Re: [PATCH v8 05/17] mm: Assign memcg-aware shrinkers bitmap to memcg

From: Andrew Morton
Date: Tue Jul 03 2018 - 16:50:11 EST


On Tue, 03 Jul 2018 18:09:26 +0300 Kirill Tkhai <ktkhai@xxxxxxxxxxxxx> wrote:

> Imagine a big node with many cpus, memory cgroups and containers.
> Let we have 200 containers, every container has 10 mounts,
> and 10 cgroups. All container tasks don't touch foreign
> containers mounts. If there is intensive pages write,
> and global reclaim happens, a writing task has to iterate
> over all memcgs to shrink slab, before it's able to go
> to shrink_page_list().
>
> Iteration over all the memcg slabs is very expensive:
> the task has to visit 200 * 10 = 2000 shrinkers
> for every memcg, and since there are 2000 memcgs,
> the total calls are 2000 * 2000 = 4000000.
>
> So, the shrinker makes 4 million do_shrink_slab() calls
> just to try to isolate SWAP_CLUSTER_MAX pages in one
> of the actively writing memcg via shrink_page_list().
> I've observed a node spending almost 100% in kernel,
> making useless iteration over already shrinked slab.
>
> This patch adds bitmap of memcg-aware shrinkers to memcg.
> The size of the bitmap depends on bitmap_nr_ids, and during
> memcg life it's maintained to be enough to fit bitmap_nr_ids
> shrinkers. Every bit in the map is related to corresponding
> shrinker id.
>
> Next patches will maintain set bit only for really charged
> memcg. This will allow shrink_slab() to increase its
> performance in significant way. See the last patch for
> the numbers.
>
> ...
>
> --- a/mm/vmscan.c
> +++ b/mm/vmscan.c
> @@ -182,6 +182,11 @@ static int prealloc_memcg_shrinker(struct shrinker *shrinker)
> if (id < 0)
> goto unlock;
>
> + if (memcg_expand_shrinker_maps(id)) {
> + idr_remove(&shrinker_idr, id);
> + goto unlock;
> + }
> +
> if (id >= shrinker_nr_max)
> shrinker_nr_max = id + 1;
> shrinker->id = id;

This function ends up being a rather sad little thing.

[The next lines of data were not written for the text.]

(** The current request completes and a handler has run on the result. *)
Lemma inv_completed (P : Prop) (s s' : state) (h : nat) (x y : xhr) :
  inv P s -> request s = Some h -> xhrs s !! h = Some x ->
  xhr_onload y = xhr_onload x -> xhr_onerror y = xhr_onerror x ->
  xhr_done y = true ->
  request s' = request s -> xhrs s' = <[ h := y ]> (xhrs s) ->
  both_visible s' = false ->
  inv P s'.
Proof.
  intros I Hr Hx Hl He Hd Hr' Hx' Hv. split.
  - intros c Hc. rewrite Hx', length_insert. apply (inv_handle P s I).
    congruence.
  - intros c z Hz. rewrite Hx' in Hz.
    destruct (decide (h = c)) as [<- | Hne].
    + rewrite list_lookup_insert_eq in Hz by (now apply lookup_lt_Some in Hx).
      injection Hz as <-. rewrite Hl, He.
      exact (inv_listeners P s I h x Hx).
    + rewrite list_lookup_insert_ne in Hz by done.
      exact (inv_listeners P s I c z Hz).
  - intros c z Hz Hne. rewrite Hx' in Hz. rewrite Hr' in Hne.
    destruct (decide (h = c)) as [<- | Hne'].
    + contradiction.
    + rewrite list_lookup_insert_ne in Hz by done.
      exact (inv_stale P s I c z Hz Hne).
  - intros _. exact Hv.
  - intros c z Hc Hz Hp. rewrite Hr', Hr in Hc. injection Hc as <-.
    rewrite Hx' in Hz.
    rewrite list_lookup_insert_eq in Hz by (now apply lookup_lt_Some in Hx).
    injection Hz as <-. unfold pending in Hp. rewrite Hd in Hp.
    destruct (xhr_sent y), (xhr_aborted y); discriminate.
Qed.
(** What [forEach] does from index [i] on, in terms of the state it
    starts from. *)
Definition forEach_post (i : nat) (now : Z) (s s' : Sys) : Prop :=
  length (storageSubscribers s') = length (storageSubscribers s)
  /\ (forall p, (p < i)%nat -> storageSubscribers s' !! p = storageSubscribers s !! p)
  /\ (forall p c, (i <= p)%nat -> storageSubscribers s !! p = Some (Some c) ->
        if conn_open c s
        then storageSubscribers s' !! p = Some (Some c)
             /\ conns s' !! c
                = (deliver (MsgUpdate (storageCache s) now) <$> (conns s !! c))
        else storageSubscribers s' !! p = Some None
             /\ conns s' !! c = conns s !! c)
  /\ (forall p, storageSubscribers s !! p = Some None ->
        storageSubscribers s' !! p = Some None)
  /\ (forall c, (forall p, (i <= p)%nat -> storageSubscribers s !! p <> Some (Some c)) ->
        conns s' !! c = conns s !! c).

(** A step that adds no subscriber and no connection. *)
Definition shrinks (s s' : Sys) : Prop :=
  (forall p c, storageSubscribers s' !! p = Some (Some c) ->
     storageSubscribers s !! p = Some (Some c))
  /\ length (conns s') = length (conns s).

(** ** Scenarios *)

(** Answers of the daemon. *)
Definition about_ok (t u f : Z) : FetchOutcome AboutBody :=
  FetchResponse 200 "OK" (JsonObject (mkAboutBody (Some t) (Some u) (Some f) None)).

Definition about_error (status : nat) (e : string) : FetchOutcome AboutBody :=
  FetchResponse status "Internal Server Error"
    (JsonObject (mkAboutBody None None None (Some e))).

Definition listed (remotes : list string) : FetchOutcome RemotesBody :=
  FetchResponse 200 "OK" (JsonObject (Some remotes)).

(** Two requests, a direct call and a manual refresh arrive while the
    first cycle waits for the daemon. *)
Definition busy_events : list Event :=
  [EvPullGET true; EvStreamGET true 7; EvTrigger BackgroundService; EvPullPOST true].

(** A first cycle ends on a failed listing; its timer starts a second
    cycle, which waits for the listing. *)
Definition refresh_events : list Event :=
  [EvTrigger PullRoute; EvRemotesListed 0 (FetchRejected ThrownOther); EvTimer 0].

(** A first cycle stores "a" (failed) and "b"; the timer starts a second
    cycle whose probes find the same [total], [used] and [error], with
    another [free] for "b". *)
Definition two_cycles : list Event :=
  [EvPullGET false; EvRemotesListed 0 (listed ["a"; "b"]);
   EvProbeSettled 0 1 (about_ok 100 40 60) 1000;
   EvProbeSettled 0 0 (about_error 500 "directory not found") 1001;
   EvTimer 0; EvRemotesListed 1 (listed ["a"; "b"]);
   EvProbeSettled 1 0 (about_error 500 "directory not found") 2000;
   EvProbeSettled 1 1 (about_ok 100 40 59) 2001].


(** The daemon answers 200 for a remote whose backend reports only the
    bytes in use. *)
Definition used_only_events : list Event :=
  [EvTrigger PullRoute; EvRemotesListed 0 (listed ["photos"]);
   EvProbeSettled 0 0
     (FetchResponse 200 "OK" (JsonObject (mkAboutBody None (Some 1024) None None)))
     50].





(** Three clients connect (the first request starts the job); the sink of
    the second one is closed from outside.  Then the daemon lists "a" and
    answers its probe: the cycle stores the record and publishes. *)
Definition three_subscribers : list Event :=
  [EvStreamGET true 1; EvStreamGET true 2; EvStreamGET true 3; EvSinkClosed 1].

Definition publish_events : list Event :=
  [EvRemotesListed 0 (listed ["a"]); EvProbeSettled 0 0 (about_ok 10 4 6) 9].

(** * More of the code

    The rest of the repository that can be embedded: the invariants of the
    scheduler and of the subscriber set over the transition system above,
    the sidebar that consumes the stream, the two listing routes with their
    retry loop, the file browser page, the daemon client class, the
    start-up of the monitoring service, the page guard, sign-in and
    password change, the download route and the paths of the file browser.

    A handler is a function of what it reads (the request, the session,
    the answers of the daemon, the user table) that yields what it answers
    and what it changes.  A React component is embedded through the
    functions that compute its next state and what it renders from its
    state.  Texts are sequences of characters: [split], [includes],
    [startsWith] and the regular expressions of this code look for "/" and
    other characters of the basic Latin range only.  The length of a
    password, the cryptographic hash and the two URI encoders are
    parameters.  Number formatting ([formatFileSize], [formatBytes],
    [getStorageGauge]), dates and the order of [localeCompare] are floating
    point or locale dependent and are not embedded. *)

(** ** More notions for the statements *)

(** The timers of the event loop as the scheduler sees them: an armed
    timer is the only one and its handle is the one the global holds;
    before the first call of the job the global is unset; once a call was
    made, a timer is armed whenever no call is in progress. *)
Definition timer_inv (s : Sys) : Prop :=
  (forall t m, (t, m) ∈ timers s ->
     timers s = [(t, m)] /\ backgroundJobTimer s = Some t)
  /\ (next_job s = 0%nat ->
        backgroundJobTimer s = None /\ backgroundJobRunning s = false)
  /\ (backgroundJobRunning s = false -> next_job s <> 0%nat -> timers s <> []).


(** The part of the state the scheduler and the cache live in: what a
    stream connection must never change. *)
Definition scheduler_view (s : Sys)
    : PlainObject StorageData * bool * option nat * list Job * nat
      * list (nat * Owner) * nat :=
  (cacheObject s, backgroundJobRunning s, backgroundJobTimer s, jobs s,
   next_job s, timers s, next_timer s).

(** *** Probes of a cycle *)

(** The remotes job [i] sent a probe for, and the remotes whose result it
    merged, in the order of the trace. *)
Definition probes_of (i : nat) (tr : list Label) : list string :=
  omap (fun l => match l with
                 | LFetchAbout j r => if bool_decide (j = i) then Some r else None
                 | _ => None
                 end) tr.

Definition merges_of (i : nat) (tr : list Label) : list string :=
  omap (fun l => match l with
                 | LMerged j r _ => if bool_decide (j = i) then Some r else None
                 | _ => None
                 end) tr.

: static int prealloc_memcg_shrinker(struct shrinker *shrinker)
: {
: int id, ret = -ENOMEM;
:
: down_write(&shrinker_rwsem);
: id = idr_alloc(&shrinker_idr, shrinker, 0, 0, GFP_KERNEL);
: if (id < 0)
: goto unlock;
:
: if (memcg_expand_shrinker_maps(id)) {
: idr_remove(&shrinker_idr, id);
: goto unlock;
: }
:
: if (id >= shrinker_nr_max)
: shrinker_nr_max = id + 1;
: shrinker->id = id;
: ret = 0;
: unlock:
: up_write(&shrinker_rwsem);
: return ret;
: }

- there's no need to call memcg_expand_shrinker_maps() unless id >=
shrinker_nr_max so why not move the code and avoid calling
memcg_expand_shrinker_maps() in most cases.

- why aren't we decreasing shrinker_nr_max in
unregister_memcg_shrinker()? That's easy to do, avoids pointless
work in shrink_slab_memcg() and avoids memory waste in future
prealloc_memcg_shrinker() calls.

It should be possible to find the highest ID in an IDR tree with a
straightforward descent of the underlying radix tree, but I doubt if
that has been wired up. Otherwise a simple loop in
unregister_memcg_shrinker() would be needed.